REITs are one of the most popular vehicles for real estate investment, and their risk measures are a crucial issue that helps to explain their success in the markets. In the second paper, Jian Zhou proposes an alternative way to calculate REITs volatility to provide insights for practitioners, supporting them to forecast REIT volatility. He simplifies the calculation by including three simple measures (mean, median and geomedian, constrained and unconstrained measures) and builds a regression-tool, demonstrating how the volatility can be handled for practitioners needs.

REITs also are required to diversify their portfolio by including green assets. The real estate market will play a prominent role in climate change transformation by promoting investment in green buildings. However, the general perception of REITs portfolios with major exposure to green buildings, that they are less profitable, is discussed in the third paper where Morri, Anconetani and Benfari, find how active support of environmental, social and governance policies should deliver strong operational performance linking the financial performance of REITs with their level of greenness. They demonstrate that improving the degree of greenness would boost financial performance to the benefit of current and future generations.

Resulting from the financial crisis, bank lending in Europe was constrained for a long time which affected the real estate investment structure. In the fourth paper, Falkenbach, Zhukovski and Bouchouicha analyse the debt diversification strategies in 102 European public real estate companies during that period. The authors evaluate the role of a diversified debt structure on investments flows and concluded that debt structure shows significant importance for European listed real estate companies’ investment activities and issuance of public debt can help companies counterbalance the adverse effects of restricted bank loan supply on the investment levels.

Another possibility during distorted periods is to find alternative investment assets. Sumer and Ozorhon evaluate whether investment in gold was more attractive than in REITs during the financial crisis. The paper examines and compares the returns of both assets in the Turkish market and finds an asymmetric reaction in that the REIT index performs better than gold prices, but it was a riskier instrument, while gold prices did not affect the returns of the REIT.

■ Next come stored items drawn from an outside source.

(** The two host calls, as actions on the world.  [__android_log_print]
    appends its entry to the log (the [int] it returns is dropped by the
    only caller); [NewStringUTF] is looked up in the function table. *)
Definition __android_log_print (p : android_LogPriority) (t fmt : string)
           (args : list vararg) : M unit :=
  fun w => match entry_of p t fmt args with
           | Some e => Some (tt, mkWorld (logcat w ++ [e]) (jvm w) (statics w))
           | None => None
           end.

Definition env_NewStringUTF (env : JNIEnv J) (bytes : string) : M jstring :=
  fun w => let (r, j) := NewStringUTF env bytes (jvm w) in
           Some (r, mkWorld (logcat w) j (statics w)).

(** [#define LOG_TAG "ProFieldManager"] *)
Definition LOG_TAG : string := "ProFieldManager".

(** [#define LOGI(...) __android_log_print(ANDROID_LOG_INFO, LOG_TAG, __VA_ARGS__)] *)
Definition LOGI (fmt : string) (args : list vararg) : M unit :=
  __android_log_print ANDROID_LOG_INFO LOG_TAG fmt args.

(** The three statements of the body, by source line. *)
Definition line12 : M string :=
  lift (CStr.std_string
          (CStr.literal "Pro Field Manager Native Library - 16KB Page Aligned")).

Definition line13 : M unit :=
  LOGI "Native library loaded successfully with 16KB page alignment" [].

Definition line14 (env : JNIEnv J) (hello : string) : M jstring :=
  env_NewStringUTF env (CStr.c_str hello).

(** [extern "C" JNIEXPORT jstring JNICALL
     Java_com_profieldmanager_MainActivity_stringFromJNI(JNIEnv* env, jobject)] *)
Definition Java_com_profieldmanager_MainActivity_stringFromJNI
           (env : JNIEnv J) (this : jobject) : M jstring :=
  hello <- line12 ;;
  line13 ;;
  line14 env hello.

(** *** The body as a machine over program points

    One step executes one statement.  A frame holds the parameters, the
    local [hello] once it is constructed, and the value being returned. *)
Inductive point : Set := Line12 | Line13 | Line14 | Returned.

Record frame : Type := mkFrame
  { at_point : point;
    arg_env : JNIEnv J;
    arg_this : jobject;
    hello : option string;
    retval : option jstring }.

Definition config : Type := (frame * World)%type.

Definition enter (env : JNIEnv J) (this : jobject) (w : World) : config :=
  (mkFrame Line12 env this None None, w).

Definition step (c : config) : option config :=
  let (f, w) := c in
  match at_point f with
  | Line12 =>
      match line12 w with
      | Some (h, w') =>
          Some (mkFrame Line13 (arg_env f) (arg_this f) (Some h) (retval f), w')
      | None => None
      end
  | Line13 =>
      match line13 w with
      | Some (_, w') =>
          Some (mkFrame Line14 (arg_env f) (arg_this f) (hello f) (retval f), w')
      | None => None
      end
  | Line14 =>
      match hello f with
      | Some h =>
          match line14 (arg_env f) h w with
          | Some (r, w') =>
              Some (mkFrame Returned (arg_env f) (arg_this f) (hello f) (Some r), w')
          | None => None
          end
      | None => None
      end
  | Returned => None
  end.

(** [steps n c]: the configurations visited in at most [n] steps from [c],
    [c] first; the walk stops where no step is possible. *)
Fixpoint steps (n : nat) (c : config) : list config :=
  match n with
  | O => [c]
  | S n' => match step c with
            | Some c' => c :: steps n' c'
            | None => [c]
            end
  end.

(** The outcome a finished frame reports. *)
Definition outcome (c : config) : option (jstring * World) :=
  match at_point (fst c), retval (fst c) with
  | Returned, Some r => Some (r, snd c)
  | _, _ => None
  end.

(** *** Repeated invocation

    [later_call env this n]: [n] calls whose results are dropped, then one
    more; its value and the world it leaves are those of call [n + 1]. *)
Fixpoint later_call (env : JNIEnv J) (this : jobject) (n : nat) : M jstring :=
  match n with
  | O => Java_com_profieldmanager_MainActivity_stringFromJNI env this
  | S n' =>
      Java_com_profieldmanager_MainActivity_stringFromJNI env this ;;
      later_call env this n'
  end.

End Bridge.

Arguments mkWorld {J G} _ _ _.
Arguments logcat {J G} _.
Arguments jvm {J G} _.
Arguments statics {J G} _.
Arguments Java_com_profieldmanager_MainActivity_stringFromJNI {J G} env this w.
Arguments line12 {J G} w.
Arguments line13 {J G} w.
Arguments line14 {J G} env hello w.
Arguments enter {J G} env this w.
Arguments step {J G} c.
Arguments steps {J G} n c.
Arguments outcome {J G} c.
Arguments later_call {J G} env this n w.
Arguments mkFrame {J} _ _ _ _ _.
Arguments at_point {J} f.
Arguments arg_env {J} f.
Arguments arg_this {J} f.
Arguments hello {J} f.
Arguments retval {J} f.

Abbreviation stringFromJNI := Java_com_profieldmanager_MainActivity_stringFromJNI.

(** The text a call hands back: what the returned reference reads as in the
    runtime state the call leaves ([None] for [NULL], which refers to no
    string, and for a call without a defined outcome). *)
Definition returned_text {J G : Type} (env : JNIEnv J)
           (o : option (jstring * World J G)) : option string :=
  match o with
  | Some (r, w') =>
      if N.eqb r NULL then None else GetStringUTFChars env r (jvm w')
  | None => None
  end.

(** ** The exported declaration and the JNI naming convention *)
Module Binding.

Inductive ctype : Set :=
| T_JNIEnv_ptr | T_jobject | T_jclass | T_jstring | T_jint | T_jboolean | T_void.

(** A function declaration as the linker and the runtime see it. *)
Record declaration : Set := mkDeclaration
  { extern_C : bool;        (* no C++ name mangling *)
    jni_export : bool;      (* JNIEXPORT: visible in the shared object *)
    result : ctype;
    symbol : string;
    params : list ctype }.

(** Lines 8 to 11 of [native-lib.cpp]. *)
Definition native_lib_export : declaration :=
  {| extern_C := true;
     jni_export := true;
     result := T_jstring;
     symbol := "Java_com_profieldmanager_MainActivity_stringFromJNI";
     params := [T_JNIEnv_ptr; T_jobject] |}.

(** The Java side of a native method. *)
Inductive jtype : Set := J_String | J_Object | J_int | J_boolean | J_void.

Record native_method : Set := mkNativeMethod
  { class_name : string;      (* fully qualified, dot separated *)
    method_name : string;
    is_static : bool;
    arguments : list jtype;
    returns : jtype }.

Definition ctype_of (t : jtype) : ctype :=
  match t with
  | J_String => T_jstring
  | J_Object => T_jobject
  | J_int => T_jint
  | J_boolean => T_jboolean
  | J_void => T_void
  end.

Definition hex_digit (n : N) : ascii :=
  if (n <? 10)%N then ascii_of_N (48 + n) else ascii_of_N (87 + n).

(** [_0xxxx]: the escape of a character by its code, four hex digits. *)
Definition escape_code (n : N) : string :=
  String "_" (String "0"
    (String (hex_digit (n / 4096 mod 16))
    (String (hex_digit (n / 256 mod 16))
    (String (hex_digit (n / 16 mod 16))
    (String (hex_digit (n mod 16)) EmptyString))))).

Definition alphanumeric (c : ascii) : bool :=
  let n := N_of_ascii c in
  ((48 <=? n) && (n <=? 57) || (65 <=? n) && (n <=? 90)
   || (97 <=? n) && (n <=? 122))%N.

(** Name mangling of the JNI specification: the separator becomes [_],
    and [_], [;] and [[] are escaped as [_1], [_2] and [_3]; any other
    character that is not an ASCII letter or digit is escaped by code.
    Names are taken in ASCII: a byte above 127 is part of a character
    whose code this model does not compute ([None]). *)
Definition mangle_char (c : ascii) : option string :=
  if alphanumeric c then Some (String c EmptyString)
  else if (Ascii.eqb c "." || Ascii.eqb c "/")%bool then Some "_"
  else if Ascii.eqb c "_" then Some "_1"
  else if Ascii.eqb c ";" then Some "_2"
  else if Ascii.eqb c "[" then Some "_3"
  else if (N_of_ascii c <? 128)%N then Some (escape_code (N_of_ascii c))
  else None.

Fixpoint mangle (s : string) : option string :=
  match s with
  | EmptyString => Some EmptyString
  | String c rest =>
      match mangle_char c, mangle rest with
      | Some m, Some ms => Some (m ++ ms)%string
      | _, _ => None
      end
  end.

(** The declaration under which the runtime binds a native method: the
    symbol [Java_<class>_<method>], the environment handle, the instance
    (or the class, for a static method), then the method's arguments. *)
Definition binding (m : native_method) : option declaration :=
  match mangle (class_name m), mangle (method_name m) with
  | Some c, Some f =>
      Some {| extern_C := true;
              jni_export := true;
              result := ctype_of (returns m);
              symbol := ("Java_" ++ c ++ "_" ++ f)%string;
              params := T_JNIEnv_ptr
                        :: (if is_static m then T_jclass else T_jobject)
                        :: map ctype_of (arguments m) |}
  | _, _ => None
  end.

(** Modelled from the spec: the Java declaration of the native method is
    not among the sources.  The method is [stringFromJNI] of the class
    [com.profieldmanager.MainActivity], called on an instance, taking no
    argument and returning one text value. *)
Definition MainActivity_stringFromJNI : native_method :=
  {| class_name := "com.profieldmanager.MainActivity";
     method_name := "stringFromJNI";
     is_static := false;
     arguments := [];
     returns := J_String |}.

End Binding.

(** ** A reference runtime

    A Java runtime with a string table of bounded size, used to run the
    bridge on concrete worlds.  [NewStringUTF] stores the characters it reads
    and hands out the next handle; when the table is full it returns [NULL]
    and leaves an [OutOfMemoryError] pending. *)
Module RefJVM.

Record state : Set := mkState
  { table : list string;
    room : nat;
    pending_OutOfMemoryError : bool }.

Definition new_string_utf (bytes : string) (j : state) : jstring * state :=
  match CStr.read bytes with
  | Some s =>
      if Nat.ltb (List.length (table j)) (room j)
      then (N.of_nat (S (List.length (table j))),
            mkState (table j ++ [s])%list (room j) (pending_OutOfMemoryError j))
      else (NULL, mkState (table j) (room j) true)
  | None => (NULL, j)
  end.

Definition get_string_utf_chars (r : jstring) (j : state) : option string :=
  if N.eqb r NULL then None else nth_error (table j) (pred (N.to_nat r)).

Definition env : JNIEnv state :=
  mkJNIEnv state new_string_utf get_string_utf_chars.

(** An empty runtime with room for [n] strings, an empty log, and one
    word of static storage elsewhere in the process. *)
Definition boot (n : nat) : World state Z :=
  mkWorld [] (mkState [] n false) 7%Z.

(** A runtime whose one slot is already taken. *)
Definition full : World state Z :=
  mkWorld [] (mkState ["earlier"] 1 false) 7%Z.

End RefJVM.

(** ** Values the statements compare the code against *)

Definition hello_text : string :=
  "Pro Field Manager Native Library - 16KB Page Aligned".

Definition load_entry : LogEntry :=
  mkLogEntry ANDROID_LOG_INFO "ProFieldManager"
             "Native library loaded successfully with 16KB page alignment".

(** Formats without a directive. *)
Fixpoint percent_free (fmt : string) : bool :=
  match fmt with
  | EmptyString => true
  | String c rest => negb (Ascii.eqb c "%") && percent_free rest
  end.

(** The successor of a program point in the text of the body. *)
Definition successor (p : point) : option point :=
  match p with
  | Line12 => Some Line13
  | Line13 => Some Line14
  | Line14 => Some Returned
  | Returned => None
  end.

(** The configurations expected after each statement of a call entered
    with [env] and [this] in the world [w]. *)
Section Expected.
(** X20: for an inventory whose answers do not depend on the requests
    sent before, the cache is transparent.  On an instance that was
    constructed fresh and has had any properties read in any order, a
    read of a property returns, or raises, what the pipeline without the
    cache gives for that property: the value or error depends on the
    inventory, the application name and the account only, not on what was
    read before nor on what was requested before. *)
Theorem X20_cache_transparent (inventory : Inventory) (name : string)
  (account : Account.t) (sent : list string) (ps : list App.property)
  (p : App.property) :
  fixed inventory ->
  fst (App.access inventory p
         (after_reads inventory ps (fresh name account sent)))
  = pipeline inventory name account p.
Proof.
  intros Hfixed.
  destruct (App.access inventory p
              (after_reads inventory ps (fresh name account sent)))
    as [r st'] eqn:E.
  cbn [fst].
  eapply access_canonical; eauto. now apply reachable_canonical.
Qed.

(** The end-to-end inventory, after [clusterdetails] and [clusternames]
    have been read. *)
Lemma X20_cache_transparent_witness :
  fst (App.access checkout_inventory App.Instances_by_region
         (after_reads checkout_inventory
            [App.Clusterdetails; App.Clusternames]
            (fresh "checkout" test_account ["u0"])))
  = pipeline checkout_inventory "checkout" test_account
      App.Instances_by_region.
Proof.
  apply (@X20_cache_transparent checkout_inventory "checkout" test_account
           ["u0"] [App.Clusterdetails; App.Clusternames]
           App.Instances_by_region).
  split; reflexivity.
Defined.

(** X21: with such an inventory a retry cannot help.  A read that raised
    raises the same error when it is made again, whatever was read in
    between; the code has no retry of its own, and nothing it keeps makes
    a second attempt differ. *)
Theorem X21_retry_fails_again (inventory : Inventory) (name : string)
  (account : Account.t) (sent : list string) (ps ps' : list App.property)
  (p : App.property) (e : exn) (st' : App.state) :
  fixed inventory ->
  App.access inventory p (after_reads inventory ps (fresh name account sent))
  = (Raise e, st') ->
  fst (App.access inventory p (after_reads inventory ps' st')) = Raise e.
Proof.
  intros Hfixed E.
  destruct (@access_canonical inventory Hfixed name account p _ _ _
              (@reachable_canonical inventory Hfixed name account sent ps) E)
    as [He Hc].
  rewrite He.
  assert (Hc' : canonical inventory name account
                  (after_reads inventory ps' st')).
  { clear E He. revert st' Hc. unfold after_reads.
    induction ps' as [|q ps' IH]; intros st Hc; cbn [fold_left];
      [assumption|].
    apply IH.
    destruct (App.access inventory q st) as [r st1] eqn:Eq.
    cbn [snd].
    exact (proj2 (@access_canonical inventory Hfixed name account q _ _ _
                    Hc Eq)). }
  destruct (App.access inventory p (after_reads inventory ps' st'))
    as [r st2] eqn:E2.
  cbn [fst].
  exact (proj1 (@access_canonical inventory Hfixed name account p _ _ _
                  Hc' E2)).
Qed.

(** The refusing inventory: [clusterdetails] fails, [clusternames] is
    read, and [clusterdetails] fails again. *)
Lemma X21_retry_fails_again_witness :
  fst (App.access refusing_inventory App.Clusterdetails
         (after_reads refusing_inventory [App.Clusternames]
            (snd (App.access refusing_inventory App.Clusterdetails
                    (after_reads refusing_inventory []
                       (fresh "checkout" test_account []))))))
  = Raise (RequestException "connection refused").
Proof.
  apply (@X21_retry_fails_again refusing_inventory "checkout" test_account
           [] [] [App.Clusternames] App.Clusterdetails
           (RequestException "connection refused")
           (snd (App.access refusing_inventory App.Clusterdetails
                   (after_reads refusing_inventory []
                      (fresh "checkout" test_account []))))).
  - split; reflexivity.
  - reflexivity.
Defined.

(** X19: the cache is consistent in every state that reads reach from a
    fresh instance, whatever the inventory answers and whichever reads
    fail: cached cluster details have exactly the cached cluster names as
    keys, cached server groups are all the groups of the cached details,
    and a cached mapping is the regrouping of the cached groups. *)
Theorem X19_cache_consistent (inventory : Inventory) (name : string)
  (account : Account.t) (sent : list string) (ps : list App.property) :
  complete (App.self (after_reads inventory ps (fresh name account sent))).
Proof.
  assert (H0 : complete (App.self (fresh name account sent))).
  { repeat split; intros x Hx; discriminate. }
  revert H0. generalize (fresh name account sent).
  unfold after_reads.
  induction ps as [|p ps IH]; intros st Hc; cbn [fold_left]; [assumption|].
  apply IH.
  destruct (App.access inventory p st) as [r st'] eqn:E.
  cbn [snd]. eapply access_complete; eauto.
Qed.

The portfolio realignment then becomes the main concern for investment decision-making in a distorted period. Cooke, Appel-Meulenbroek and Arentz, in the sixth paper of this issue, analyse those variables influencing Corporate Real Estate (CRE) decision-making, evaluate their relevance and explain their rationale and the implications for CRE managers. The decision variables identified in their research were well-established options for practitioners, defined as solving the problems and reflecting the specified scenario or various sectoral issues.

The final two papers in the issue are devoted to understanding the real estate sector’s scope, either from the global or educational perspectives.

Wisniewki and Brzezicka discuss the factors that support the implementation of global processes on the real estate market in a multidimensional analysis to quantify how European real estate becomes universal from local particularisms. By calculating the Glocal Real Estate Market Index (GREMI) with data for 12 EU countries, the paper found that all countries analysed improved their position on this index, suggesting a gradual opening up to globalisation of real estate sectors without losing their local character.

All those changes affect the need for education of a future real estate practitioner. In the last paper, Saija Toivonen argues that new skills and thinking are required to establish sustainable decision-making in the real estate industry. The wheel method of learning is proposed to be used in real estate education to address the capabilities needed for the future development of the real estate field.